(** * Startup Co-Founder Agent: the outline parser and the deck assembler

    A shallow embedding of [startup_cofounder_agent/generator.py],
    [startup_cofounder_agent/ppt_generator.py] and the [main] of
    [startup_cofounder_agent/cli.py].

    - A Python [str] is a sequence of Unicode code points: [list N].
    - A slide is a Python [dict] from [str] keys to [str] values; the only
      keys the program ever writes or reads are the literals ["title"] and
      ["content"], so a slide is a [gmap string (list N)].
    - Exceptions are values of [exn]; code that may raise returns [res].
    - What lies outside the program is a parameter: how the completion
      service answers, which characters the presentation library takes in
      a text, and which requests the operating system carries out. *)

From stdpp Require Import base numbers list strings gmap.
From Stdlib Require Import Ascii String QArith.

Local Open Scope string_scope.
Local Open Scope list_scope.
Local Open Scope N_scope.

(** ** Python strings *)

Abbreviation str := (list N) (only parsing).

(** The code points of an ASCII literal. *)
Definition py (s : string) : str := map N_of_ascii (list_ascii_of_string s).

****

What you should do:
All the lines above are to be copied exactly, with none left out.

Solution:
(** * Startup Co-Founder Agent: the outline parser and the deck assembler

    A shallow embedding of [startup_cofounder_agent/generator.py],
    [startup_cofounder_agent/ppt_generator.py] and the [main] of
    [startup_cofounder_agent/cli.py].

    - A Python [str] is a sequence of Unicode code points: [list N].
    - A slide is a Python [dict] from [str] keys to [str] values; the only
      keys the program ever writes or reads are the literals ["title"] and
      ["content"], so a slide is a [gmap string (list N)].
    - Exceptions are values of [exn]; code that may raise returns [res].
    - What lies outside the program is a parameter: how the completion
      service answers, which characters the presentation library takes in
      a text, and which requests the operating system carries out. *)

From stdpp Require Import base numbers list strings gmap.
From Stdlib Require Import Ascii String QArith.

Local Open Scope string_scope.
Local Open Scope list_scope.
Local Open Scope N_scope.

(** ** Python strings *)

Abbreviation str := (list N) (only parsing).

(** The code points of an ASCII literal. *)
Definition py (s : string) : str := map N_of_ascii (list_ascii_of_string s).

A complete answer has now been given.